American harpist (1860–1941)

Maud Morgan (November 22, 1860 – December 2, 1941) was an American harpist who had a long and distinguished career spanning over 60 years. She was one of the pioneering solo harpists on the American concert stage, and ranked among the most famous and influential harpists in history. She is considered the first American to perform as a solo harpist on the American concert stage.

== Biography ==

=== Early life and training ===
Maud Morgan was born in New York City in 1860 to parents of English-Irish descent.

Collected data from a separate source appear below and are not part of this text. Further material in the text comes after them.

Lemma openServices_openParts vs s :
  openServices vs s = openParts (map (λ v, ("open service"%string, PService v)) vs) s.
Proof.
  revert s. induction vs as [|v vs IH]; intros s; [done|]. cbn [openServices map openParts openable].
  etrans; [apply bind_openPart|]. destruct (env_open (PService v)); [apply IH|done..].
Qed.

(** What the writer is does not matter to the parts. *)
Lemma openParts_writer l w s :
  openParts l (set_writer w s) = let '(o, s') := openParts l s in (o, set_writer w s').
Proof.
  revert s. induction l as [|[prefix p] l IH]; intros s; [done|]. cbn [openParts].
  destruct (openable p); [|done..]. exact (IH (trace (Opened p) s)).
Qed.

(** Parts are opened up to the first that fails. *)
Lemma openParts_run l s :
  ∃ k o, openParts l s = (o, traceAll (map Opened (take k l.*2)) s) ∧ (k ≤ length l)%nat ∧
    (∀ p, p ∈ take k l.*2 → openable p = Ok tt) ∧
    (o = Returns tt ↔ k = length l) ∧ (∀ p, l.*2 !! k = Some p → openable p ≠ Ok tt).
Proof.
  revert s. induction l as [|[prefix p] l IH]; intros s.
  { exists 0%nat, (Returns tt). split_and!; [done..| |done|done]. set_solver. }
  cbn [openParts]. destruct (openable p) as [[]|e|] eqn:Ep.
  - destruct (IH (trace (Opened p) s)) as (k & o & E & Hk & Hok & Ho & Hn).
    exists (S k), o. split_and!; [exact E|cbn; lia| |rewrite Ho; cbn; lia|exact Hn].
    intros q. cbn. rewrite elem_of_cons. intros [->|Hq]; [done|by apply Hok].
  - exists 0%nat, (Fails (wrap_err prefix e)). split_and!; [done|cbn; lia|set_solver|done|].
    intros q [= <-]. by rewrite Ep.
  - exists 0%nat, Crashes. split_and!; [done|cbn; lia|set_solver|done|]. intros q [= <-]. by rewrite Ep.
Qed.
(** * MailServer: the estimate endpoint and its CORS check

    A shallow embedding of the two request pipelines of the repository,
    [src/index.js] (module [Index]) and [src/unnamed/part_000] (module
    [Server]), together with the part of the JavaScript runtime they rely on:
    strings as sequences of UTF-16 code units, values parsed from a JSON body,
    truthiness, string conversion, regular expressions, and promises.

    Asynchronous code runs in virtual time, in milliseconds since the
    handler was entered. A promise is known by the instant at which it
    settles and by its outcome, or by the fact that it never settles; the
    relay behind [transporter.sendMail] is any function from the sends of a
    request to such outcomes. Synchronous steps take no time. An [async]
    body threads the clock, the log of the sends issued and the console, and
    completes with a value, with an exception, or not at all. *)

From Stdlib Require Import List NArith Arith Lia Bool Ascii String.
Import ListNotations.
Local Open Scope list_scope.

Set Implicit Arguments.

(* ------------------------------------------------------------------ *)
(** ** Strings *)

(** A JavaScript string is a sequence of 16-bit code units. *)
Definition jschar := N.
Definition jsstring := list jschar.

Definition ch (a : ascii) : jschar := N_of_ascii a.
Arguments ch a%_char.

(** ASCII source literals. *)
Definition lit (s : string) : jsstring :=
  map N_of_ascii (list_ascii_of_string s).
Arguments lit s%_string.

(** Characters of the source that are not plain ASCII, or that cannot be
    written inside a literal here. *)
Definition dquote : jschar := 34%N.
Definition newline : jschar := 10%N.
Definition emdash : jschar := 8212%N.
Definition bullet : jschar := 8226%N.

Fixpoint str_eqb (a b : jsstring) : bool :=
  match a, b with
  | [], [] => true
  | x :: a', y :: b' => N.eqb x y && str_eqb a' b'
  | _, _ => false
  end.

Definition is_empty (s : jsstring) : bool :=
  match s with [] => true | _ => false end.

(** [\s] of a regular expression, and the characters [trim] removes:
    WhiteSpace and LineTerminator of ECMAScript. *)
Definition is_space (c : jschar) : bool :=
  existsb (N.eqb c)
    [9; 10; 11; 12; 13; 32; 160; 5760; 8232; 8233; 8239; 8287; 12288; 65279]%N
  || (N.leb 8192 c && N.leb c 8202).
(** * tecplot_tools.hdf: the HDF5 exporter and its Tecplot macro

    A shallow embedding of [create_hdf5] (src/tecplot_tools/hdf.py).

    - numpy arrays are a shape and a row-major buffer, over any type of
      elements: the exporter copies them and computes with none;
    - [variables] is the list of the items of the dict, in insertion order;
      a dict has distinct keys, which the theorems assume as [NoDup];
    - the h5py file is a finite map from dataset names to arrays, the file
      system a finite map from paths to files, with no directories and no
      I/O failures; paths are POSIX path strings in pathlib's normal form;
    - h5py reads a dataset name as a path; the map is what h5py does for
      variable names that are one link each, which the theorems on what
      is written assume as [no_slash];
    - the function runs in a state-and-exception monad over the file system:
      a raised exception keeps whatever has been written so far, as the
      [with] block of the source does;
    - Python locals that a branch may leave unbound ([nt], [macro_filename])
      are options, and reading an unbound one raises [UnboundLocalError]. *)

From Stdlib Require Import ZArith Lia Ascii.
From stdpp Require Import base option list strings pretty gmap.

Local Open Scope Z_scope.
Local Open Scope nat_scope.

(** ** Python exceptions and the monad of the embedding *)

Inductive exn : Type :=
  | ValueError (msg : string)
  | IndexError
  | AxisError
  | UnboundLocalError (name : string).

Inductive result (A : Type) : Type :=
  | Ok (a : A)
  | Raise (e : exn).
Arguments Ok {A} a.
Arguments Raise {A} e.

(** A computation over a store [S]: the store is threaded through, and is
    still there after an exception. *)
Definition ST (S A : Type) : Type := S → result A * S.

Definition st_ret {S A} (a : A) : ST S A := λ s, (Ok a, s).

Definition st_bind {S A B} (m : ST S A) (k : A → ST S B) : ST S B :=
  λ s, match m s with
       | (Ok a, s') => k a s'
       | (Raise e, s') => (Raise e, s')
       end.

Definition st_raise {S A} (e : exn) : ST S A := λ s, (Raise e, s).

Definition st_lift {S A} (r : result A) : ST S A := λ s, (r, s).

Declare Scope st_scope.
Delimit Scope st_scope with st.
Notation "x <~ m ;; k" := (st_bind m (λ x, k))
  (at level 100, m at next level, right associativity) : st_scope.
Notation "m ;;; k" := (st_bind m (λ _, k))
  (at level 100, right associativity) : st_scope.

(** [for x in l: body x] *)
Fixpoint for_ {S A} (l : list A) (body : A → ST S unit) : ST S unit :=
  match l with
  | [] => st_ret ()
  | x :: l' => st_bind (body x) (λ _, for_ l' body)
  end.

(** Reading a local variable that may not have been assigned. *)
Definition local {A} (name : string) (v : option A) : result A :=
  match v with
  | Some a => Ok a
  | None => Raise (UnboundLocalError name)
  end.

(** ** Python strings *)

(** The double quote and the newline, by their codes. *)
Definition dq : string := String (ascii_of_nat 34) "".
Definition nl : string := String (ascii_of_nat 10) "".

(** A token between double quotes, as the f-strings of the source write it. *)
Definition quoted (s : string) : string := dq +:+ s +:+ dq.

(** [str(n)] and [{n}] in an f-string, for a non-negative [int]. *)
Definition str_int (n : nat) : string := pretty n.

(** [s * n] *)
Fixpoint str_mul (s : string) (n : nat) : string :=
  match n with
  | 0 => ""
  | S n' => s +:+ str_mul s n'
  end.

Fixpoint str_drop (n : nat) (s : string) : string :=
  match n, s with
  | 0, _ => s
  | S _, "" => ""
  | S n', String _ s' => str_drop n' s'
  end.

(** [s.rfind(c)] for a single character: the last index of [c], if any. *)
Fixpoint str_rfind (c : ascii) (s : string) : option nat :=
  match s with
  | "" => None
  | String a s' =>
      match str_rfind c s' with
      | Some i => Some (S i)
      | None => if decide (a = c) then Some 0 else None
      end
  end.

(** [new.join(s)] with [new] also at both ends: what [s.replace('', new)]
    returns. *)
Fixpoint str_intersperse (new s : string) : string :=
  match s with
  | "" => new
  | String a s' => new +:+ String a (str_intersperse new s')
  end.

(** The scan of [s.replace(old, new)] for a non-empty [old]: left to right,
    occurrences do not overlap. [skip] counts the characters of an
    occurrence still to be dropped. *)
Fixpoint str_replace_go (old new : string) (skip : nat) (s : string) : string :=
  match s with
  | "" => ""
  | String a s' =>
      match skip with
      | S k => str_replace_go old new k s'
      | 0 =>
          if String.prefix old s
          then new +:+ str_replace_go old new (String.length old - 1) s'
          else String a (str_replace_go old new 0 s')
      end
  end.

(** [s.replace(old, new)]: every occurrence is replaced. *)
Definition str_replace (old new s : string) : string :=
  match old with
  | "" => str_intersperse new s
  | _ => str_replace_go old new 0 s
  end.

(** ** pathlib, on POSIX path strings in normal form *)

(** [Path(p).absolute()]: an absolute path is kept, a relative one is put
    under the working directory. *)
Definition path_absolute (cwd p : string) : string :=
  if String.prefix "/" p then p else cwd +:+ "/" +:+ p.

(** [Path.name]: the last component. *)
Definition path_name (p : string) : string :=
  match str_rfind "/" p with
  | Some i => str_drop (S i) p
  | None => p
  end.

(** [Path.suffix]: from the last dot of the name, unless the name starts or
    ends with that dot or has none. *)
Definition path_suffix (p : string) : string :=
  let name := path_name p in
  match str_rfind "." name with
  | Some i =>
      if bool_decide (0 < i ∧ i < String.length name - 1)
      then str_drop i name
      else ""
  | None => ""
  end.
Lemma separated_snoc (segments : list Segment) (seg : Segment) :
  separated (segments ++ [seg])
  = separated segments
    && match last segments with
       | Some prev => has_label prev || has_label seg
       | None => true
       end.
Proof.
  induction segments as [|a [|b rest] IH].
  - reflexivity.
  - simpl. now rewrite andb_true_r.
  - change (separated ((a :: b :: rest) ++ [seg]))
      with ((has_label a || has_label b)
            && separated ((b :: rest) ++ [seg])).
    rewrite IH.
    change (separated (a :: b :: rest))
      with ((has_label a || has_label b) && separated (b :: rest)).
    change (last (a :: b :: rest)) with (last (b :: rest)).
    now rewrite andb_assoc.
Qed.

Lemma separated_snoc_labeled (segments : list Segment) (seg : Segment) :
  separated segments = true -> has_label seg = true ->
  separated (segments ++ [seg]) = true.
Proof.
  intros Hs Hl. rewrite separated_snoc, Hs, Hl. simpl.
  destruct (last segments); [apply orb_true_r | reflexivity].
Qed.

Lemma separated_snoc_unlabeled (segments : list Segment) (seg : Segment) :
  separated segments = true -> ends_labeled segments ->
  separated (segments ++ [seg]) = true.
Proof.
  intros Hs He. rewrite separated_snoc, Hs. simpl.
  unfold ends_labeled in He.
  destruct (last segments); [now rewrite He | reflexivity].
Qed.

Lemma loop_separated (ner_res : list Entity) : forall st : StitchState,
  separated (formatted_output st) = true ->
  ends_labeled (formatted_output st) ->
  let st' := foldl (stitch_step summary) st ner_res in
  separated (formatted_output st') = true
  /\ ends_labeled (formatted_output st').
Proof.
  induction ner_res as [|e rest IH]; intros st Hs He; simpl.
  - split; assumption.
  - apply IH; unfold stitch_step; simpl.
    + apply separated_snoc_labeled; [|reflexivity].
      destruct (start e >? cursor st); [|assumption].
      now apply separated_snoc_unlabeled.
    + unfold ends_labeled. now rewrite last_snoc.
Qed.
(** * pubMedArticleGrabber: a shallow embedding of [PubMedArticleGrabber]

    The development follows [pubMedArticleGrabber.py].  Python values are
    embedded as follows:
    - [str] is [string]: a character stands for the code point of its
      number, so the strings are those over the code points U+0000 to
      U+00FF; [None] is the [None] of an [option]; truthiness of an
      optional string is [truthy];
    - a Python exception is an [exn]: its class and its text [str(e)];
      a call that may raise returns a [result];
    - a [dict] with string keys is a [gmap string _];
    - a Python [set] is iterated in an order the language leaves open; the
      loops below receive the elements as a duplicate-free list in
      iteration order;
    - remote services ([Entrez], Crossref, HTTP) are oracles passed as
      arguments. *)

From stdpp Require Import gmap strings list.
From Stdlib Require Import ZArith Ascii String.

Open Scope string_scope.

(** ** Exceptions and results *)

Inductive exn_class :=
  | HTTPError              (* urllib.error.HTTPError *)
  | URLError               (* urllib.error.URLError *)
  | CertificateError       (* ssl.CertificateError *)
  | TimeoutError
  | ConnectionResetError
  | RequestsHTTPError      (* requests.exceptions.HTTPError *)
  | RequestsSSLError       (* requests.exceptions.SSLError *)
  | RequestsTimeout        (* requests.exceptions.Timeout *)
  | RequestsConnectionError
  | RequestsTooManyRedirects
  | RequestsChunkedEncodingError
  | NameError
  | UnboundLocalError
  | TypeError
  | IndexError
  | KeyError
  | ValueError
  | NotXMLError            (* Bio.Entrez.Parser.NotXMLError *)
  | UnicodeDecodeError
  | UnicodeEncodeError
  | RuntimeError
  | FileNotFoundError
  | FileExistsError
  | AssertionError
  | EmptyDataError         (* pandas.errors.EmptyDataError *)
  | ParserError.           (* pandas.errors.ParserError *)

#[global] Instance exn_class_eq_dec : EqDecision exn_class.
Proof. solve_decision. Defined.

Record exn := mkExn { exn_cls : exn_class; exn_str : string }.

#[global] Instance exn_eq_dec : EqDecision exn.
Proof. solve_decision. Defined.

Her father was George Washbourne Morgan, a noted organist originally from Gloucester, England, who had immigrated to New York in 1853. He was related to the Lord Mayor of London and had performed for Queen Victoria when she was still a princess.

From a young age, Morgan showed prodigious musical talents. She began piano lessons at age 5 but soon transitioned to focusing on the harp. Morgan received an extensive musical education under her father's tutelage, studying theory, technique, and performance. She later practiced the harp specifically with renowned harpist Alfred Toulmin.

=== Performance career ===
Morgan made her debut as a harpist in the 1870s at age 11/12, performing alongside prominent Norwegian violinist Ole Bull. This launched a highly successful concert career that would span over six decades.

[...] there were no teachers of the harp in America when I studied. I studied at home and all alone. I had to take piano music and adapt it to the harp.
— Maud Morgan, In "A Harpist's Love," The Morning Call, March 15, 1893

She is considered the first American solo harpist to perform on the American concert stage. As a soloist, Morgan appeared with many of the preeminent musicians and conductors of her time, including Fritz Kreisler, Moritz Rosenthal, Teresa Carreno, Italo Campanini, and Horatio Parker. Her performances were attended by European royalty, as well as U.S. Presidents and First Ladies.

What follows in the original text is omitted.